- ACTIVITY -
All of the data below should be copied exactly as it stands.

(Collected data entries)
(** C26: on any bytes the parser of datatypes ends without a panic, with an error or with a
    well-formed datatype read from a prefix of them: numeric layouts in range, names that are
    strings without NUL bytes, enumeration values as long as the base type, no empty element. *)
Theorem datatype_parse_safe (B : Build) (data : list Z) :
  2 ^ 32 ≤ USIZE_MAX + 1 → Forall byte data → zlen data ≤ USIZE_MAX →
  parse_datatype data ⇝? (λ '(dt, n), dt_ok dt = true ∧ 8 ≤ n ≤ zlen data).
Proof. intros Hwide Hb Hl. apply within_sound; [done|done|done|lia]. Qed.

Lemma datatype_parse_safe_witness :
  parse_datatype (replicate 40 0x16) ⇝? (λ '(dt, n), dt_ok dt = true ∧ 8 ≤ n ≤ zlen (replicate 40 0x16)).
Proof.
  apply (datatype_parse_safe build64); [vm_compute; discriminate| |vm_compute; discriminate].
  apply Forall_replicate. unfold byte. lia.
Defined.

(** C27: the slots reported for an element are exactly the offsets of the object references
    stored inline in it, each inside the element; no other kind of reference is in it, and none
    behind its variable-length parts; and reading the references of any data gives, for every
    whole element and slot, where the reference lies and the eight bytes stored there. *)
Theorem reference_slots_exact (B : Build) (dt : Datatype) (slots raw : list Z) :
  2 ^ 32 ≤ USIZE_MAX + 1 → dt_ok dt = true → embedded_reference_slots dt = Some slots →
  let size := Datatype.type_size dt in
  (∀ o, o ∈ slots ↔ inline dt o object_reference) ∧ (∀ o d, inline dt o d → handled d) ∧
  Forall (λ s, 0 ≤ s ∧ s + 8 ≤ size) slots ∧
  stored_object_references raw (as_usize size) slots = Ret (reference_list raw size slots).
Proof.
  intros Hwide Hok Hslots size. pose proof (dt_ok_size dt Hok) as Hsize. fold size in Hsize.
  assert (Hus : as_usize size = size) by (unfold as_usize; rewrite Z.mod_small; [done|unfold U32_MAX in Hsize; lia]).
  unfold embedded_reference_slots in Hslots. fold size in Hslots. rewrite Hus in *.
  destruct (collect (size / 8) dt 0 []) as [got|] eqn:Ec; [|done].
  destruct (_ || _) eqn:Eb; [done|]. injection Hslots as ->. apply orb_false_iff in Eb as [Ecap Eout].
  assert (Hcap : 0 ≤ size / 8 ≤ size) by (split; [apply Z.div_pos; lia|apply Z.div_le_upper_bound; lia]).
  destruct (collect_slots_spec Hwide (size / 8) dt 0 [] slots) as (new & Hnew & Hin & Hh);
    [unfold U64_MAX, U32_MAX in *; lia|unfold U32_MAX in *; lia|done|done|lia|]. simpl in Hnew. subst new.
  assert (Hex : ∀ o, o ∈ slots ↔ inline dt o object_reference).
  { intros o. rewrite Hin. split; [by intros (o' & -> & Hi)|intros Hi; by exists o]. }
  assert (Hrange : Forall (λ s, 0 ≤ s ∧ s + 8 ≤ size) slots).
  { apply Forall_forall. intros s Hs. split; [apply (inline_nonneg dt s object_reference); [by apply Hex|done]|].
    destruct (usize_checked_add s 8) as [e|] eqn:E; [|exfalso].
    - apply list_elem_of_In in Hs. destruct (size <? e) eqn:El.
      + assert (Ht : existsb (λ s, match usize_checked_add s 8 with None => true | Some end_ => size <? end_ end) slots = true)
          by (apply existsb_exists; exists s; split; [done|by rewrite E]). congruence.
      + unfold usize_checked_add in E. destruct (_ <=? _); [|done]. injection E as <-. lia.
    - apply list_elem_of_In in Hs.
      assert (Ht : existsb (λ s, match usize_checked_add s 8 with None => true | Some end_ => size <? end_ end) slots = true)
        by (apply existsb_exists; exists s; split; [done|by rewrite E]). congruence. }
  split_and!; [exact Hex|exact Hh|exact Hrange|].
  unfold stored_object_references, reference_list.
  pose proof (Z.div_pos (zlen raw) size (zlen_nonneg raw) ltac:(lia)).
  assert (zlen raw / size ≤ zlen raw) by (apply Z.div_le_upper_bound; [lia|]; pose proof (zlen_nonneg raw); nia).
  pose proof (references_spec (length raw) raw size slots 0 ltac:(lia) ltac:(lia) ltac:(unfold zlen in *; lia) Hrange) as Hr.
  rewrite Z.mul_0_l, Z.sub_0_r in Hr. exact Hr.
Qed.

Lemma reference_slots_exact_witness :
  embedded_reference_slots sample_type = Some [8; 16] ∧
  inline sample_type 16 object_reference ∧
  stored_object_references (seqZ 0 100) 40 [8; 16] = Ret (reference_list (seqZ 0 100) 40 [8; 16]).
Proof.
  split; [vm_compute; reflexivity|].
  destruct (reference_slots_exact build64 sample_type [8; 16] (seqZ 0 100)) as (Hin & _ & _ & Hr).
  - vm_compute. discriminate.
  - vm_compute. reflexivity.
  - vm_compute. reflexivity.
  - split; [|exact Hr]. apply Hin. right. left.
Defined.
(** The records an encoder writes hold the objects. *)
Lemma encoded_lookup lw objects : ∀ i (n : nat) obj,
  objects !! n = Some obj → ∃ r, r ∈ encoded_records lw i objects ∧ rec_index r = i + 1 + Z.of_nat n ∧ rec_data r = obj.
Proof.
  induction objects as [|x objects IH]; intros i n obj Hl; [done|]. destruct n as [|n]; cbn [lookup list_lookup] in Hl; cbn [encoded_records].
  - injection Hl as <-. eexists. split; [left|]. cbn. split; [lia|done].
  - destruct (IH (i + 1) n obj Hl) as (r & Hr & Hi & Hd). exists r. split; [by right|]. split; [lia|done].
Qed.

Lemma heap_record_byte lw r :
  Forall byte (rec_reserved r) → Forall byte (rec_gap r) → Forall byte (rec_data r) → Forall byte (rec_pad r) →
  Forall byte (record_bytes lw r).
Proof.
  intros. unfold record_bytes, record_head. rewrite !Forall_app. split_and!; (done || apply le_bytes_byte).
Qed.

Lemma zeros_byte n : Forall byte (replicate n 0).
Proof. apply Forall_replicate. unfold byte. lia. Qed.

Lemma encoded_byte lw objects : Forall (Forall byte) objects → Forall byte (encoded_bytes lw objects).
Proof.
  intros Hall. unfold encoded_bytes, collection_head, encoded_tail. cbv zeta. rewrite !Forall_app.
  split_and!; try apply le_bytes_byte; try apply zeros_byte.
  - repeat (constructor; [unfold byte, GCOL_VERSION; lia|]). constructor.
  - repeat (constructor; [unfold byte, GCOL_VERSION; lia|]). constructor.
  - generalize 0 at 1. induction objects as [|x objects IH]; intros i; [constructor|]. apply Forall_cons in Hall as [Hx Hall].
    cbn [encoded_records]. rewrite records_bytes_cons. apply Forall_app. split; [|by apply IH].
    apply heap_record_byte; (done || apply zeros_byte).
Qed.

- PROBLEM SOLUTION -
(** C26: on any bytes the parser of datatypes ends without a panic, with an error or with a
    well-formed datatype read from a prefix of them: numeric layouts in range, names that are
    strings without NUL bytes, enumeration values as long as the base type, no empty element. *)
Theorem datatype_parse_safe (B : Build) (data : list Z) :
  2 ^ 32 ≤ USIZE_MAX + 1 → Forall byte data → zlen data ≤ USIZE_MAX →
  parse_datatype data ⇝? (λ '(dt, n), dt_ok dt = true ∧ 8 ≤ n ≤ zlen data).
Proof. intros Hwide Hb Hl. apply within_sound; [done|done|done|lia]. Qed.

Lemma datatype_parse_safe_witness :
  parse_datatype (replicate 40 0x16) ⇝? (λ '(dt, n), dt_ok dt = true ∧ 8 ≤ n ≤ zlen (replicate 40 0x16)).
Proof.
  apply (datatype_parse_safe build64); [vm_compute; discriminate| |vm_compute; discriminate].
  apply Forall_replicate. unfold byte. lia.
Defined.

(** C27: the slots reported for an element are exactly the offsets of the object references
    stored inline in it, each inside the element; no other kind of reference is in it, and none
    behind its variable-length parts; and reading the references of any data gives, for every
    whole element and slot, where the reference lies and the eight bytes stored there. *)
Theorem reference_slots_exact (B : Build) (dt : Datatype) (slots raw : list Z) :
  2 ^ 32 ≤ USIZE_MAX + 1 → dt_ok dt = true → embedded_reference_slots dt = Some slots →
  let size := Datatype.type_size dt in
  (∀ o, o ∈ slots ↔ inline dt o object_reference) ∧ (∀ o d, inline dt o d → handled d) ∧
  Forall (λ s, 0 ≤ s ∧ s + 8 ≤ size) slots ∧
  stored_object_references raw (as_usize size) slots = Ret (reference_list raw size slots).
Proof.
  intros Hwide Hok Hslots size. pose proof (dt_ok_size dt Hok) as Hsize. fold size in Hsize.
  assert (Hus : as_usize size = size) by (unfold as_usize; rewrite Z.mod_small; [done|unfold U32_MAX in Hsize; lia]).
  unfold embedded_reference_slots in Hslots. fold size in Hslots. rewrite Hus in *.
  destruct (collect (size / 8) dt 0 []) as [got|] eqn:Ec; [|done].
  destruct (_ || _) eqn:Eb; [done|]. injection Hslots as ->. apply orb_false_iff in Eb as [Ecap Eout].
  assert (Hcap : 0 ≤ size / 8 ≤ size) by (split; [apply Z.div_pos; lia|apply Z.div_le_upper_bound; lia]).
  destruct (collect_slots_spec Hwide (size / 8) dt 0 [] slots) as (new & Hnew & Hin & Hh);
    [unfold U64_MAX, U32_MAX in *; lia|unfold U32_MAX in *; lia|done|done|lia|]. simpl in Hnew. subst new.
  assert (Hex : ∀ o, o ∈ slots ↔ inline dt o object_reference).
  { intros o. rewrite Hin. split; [by intros (o' & -> & Hi)|intros Hi; by exists o]. }
  assert (Hrange : Forall (λ s, 0 ≤ s ∧ s + 8 ≤ size) slots).
  { apply Forall_forall. intros s Hs. split; [apply (inline_nonneg dt s object_reference); [by apply Hex|done]|].
    destruct (usize_checked_add s 8) as [e|] eqn:E; [|exfalso].
    - apply list_elem_of_In in Hs. destruct (size <? e) eqn:El.
      + assert (Ht : existsb (λ s, match usize_checked_add s 8 with None => true | Some end_ => size <? end_ end) slots = true)
          by (apply existsb_exists; exists s; split; [done|by rewrite E]). congruence.
      + unfold usize_checked_add in E. destruct (_ <=? _); [|done]. injection E as <-. lia.
    - apply list_elem_of_In in Hs.
      assert (Ht : existsb (λ s, match usize_checked_add s 8 with None => true | Some end_ => size <? end_ end) slots = true)
        by (apply existsb_exists; exists s; split; [done|by rewrite E]). congruence. }
  split_and!; [exact Hex|exact Hh|exact Hrange|].
  unfold stored_object_references, reference_list.
  pose proof (Z.div_pos (zlen raw) size (zlen_nonneg raw) ltac:(lia)).
  assert (zlen raw / size ≤ zlen raw) by (apply Z.div_le_upper_bound; [lia|]; pose proof (zlen_nonneg raw); nia).
  pose proof (references_spec (length raw) raw size slots 0 ltac:(lia) ltac:(lia) ltac:(unfold zlen in *; lia) Hrange) as Hr.
  rewrite Z.mul_0_l, Z.sub_0_r in Hr. exact Hr.
Qed.

Lemma reference_slots_exact_witness :
  embedded_reference_slots sample_type = Some [8; 16] ∧
  inline sample_type 16 object_reference ∧
  stored_object_references (seqZ 0 100) 40 [8; 16] = Ret (reference_list (seqZ 0 100) 40 [8; 16]).
Proof.
  split; [vm_compute; reflexivity|].
  destruct (reference_slots_exact build64 sample_type [8; 16] (seqZ 0 100)) as (Hin & _ & _ & Hr).
  - vm_compute. discriminate.
  - vm_compute. reflexivity.
  - vm_compute. reflexivity.
  - split; [|exact Hr]. apply Hin. right. left.
Defined.
(** The records an encoder writes hold the objects. *)
Lemma encoded_lookup lw objects : ∀ i (n : nat) obj,
  objects !! n = Some obj → ∃ r, r ∈ encoded_records lw i objects ∧ rec_index r = i + 1 + Z.of_nat n ∧ rec_data r = obj.
Proof.
  induction objects as [|x objects IH]; intros i n obj Hl; [done|]. destruct n as [|n]; cbn [lookup list_lookup] in Hl; cbn [encoded_records].
  - injection Hl as <-. eexists. split; [left|]. cbn. split; [lia|done].
  - destruct (IH (i + 1) n obj Hl) as (r & Hr & Hi & Hd). exists r. split; [by right|]. split; [lia|done].
Qed.

Lemma heap_record_byte lw r :
  Forall byte (rec_reserved r) → Forall byte (rec_gap r) → Forall byte (rec_data r) → Forall byte (rec_pad r) →
  Forall byte (record_bytes lw r).
Proof.
  intros. unfold record_bytes, record_head. rewrite !Forall_app. split_and!; (done || apply le_bytes_byte).
Qed.

Lemma zeros_byte n : Forall byte (replicate n 0).
Proof. apply Forall_replicate. unfold byte. lia. Qed.

Lemma encoded_byte lw objects : Forall (Forall byte) objects → Forall byte (encoded_bytes lw objects).
Proof.
  intros Hall. unfold encoded_bytes, collection_head, encoded_tail. cbv zeta. rewrite !Forall_app.
  split_and!; try apply le_bytes_byte; try apply zeros_byte.
  - repeat (constructor; [unfold byte, GCOL_VERSION; lia|]). constructor.
  - repeat (constructor; [unfold byte, GCOL_VERSION; lia|]). constructor.
  - generalize 0 at 1. induction objects as [|x objects IH]; intros i; [constructor|]. apply Forall_cons in Hall as [Hx Hall].
    cbn [encoded_records]. rewrite records_bytes_cons. apply Forall_app. split; [|by apply IH].
    apply heap_record_byte; (done || apply zeros_byte).
Qed.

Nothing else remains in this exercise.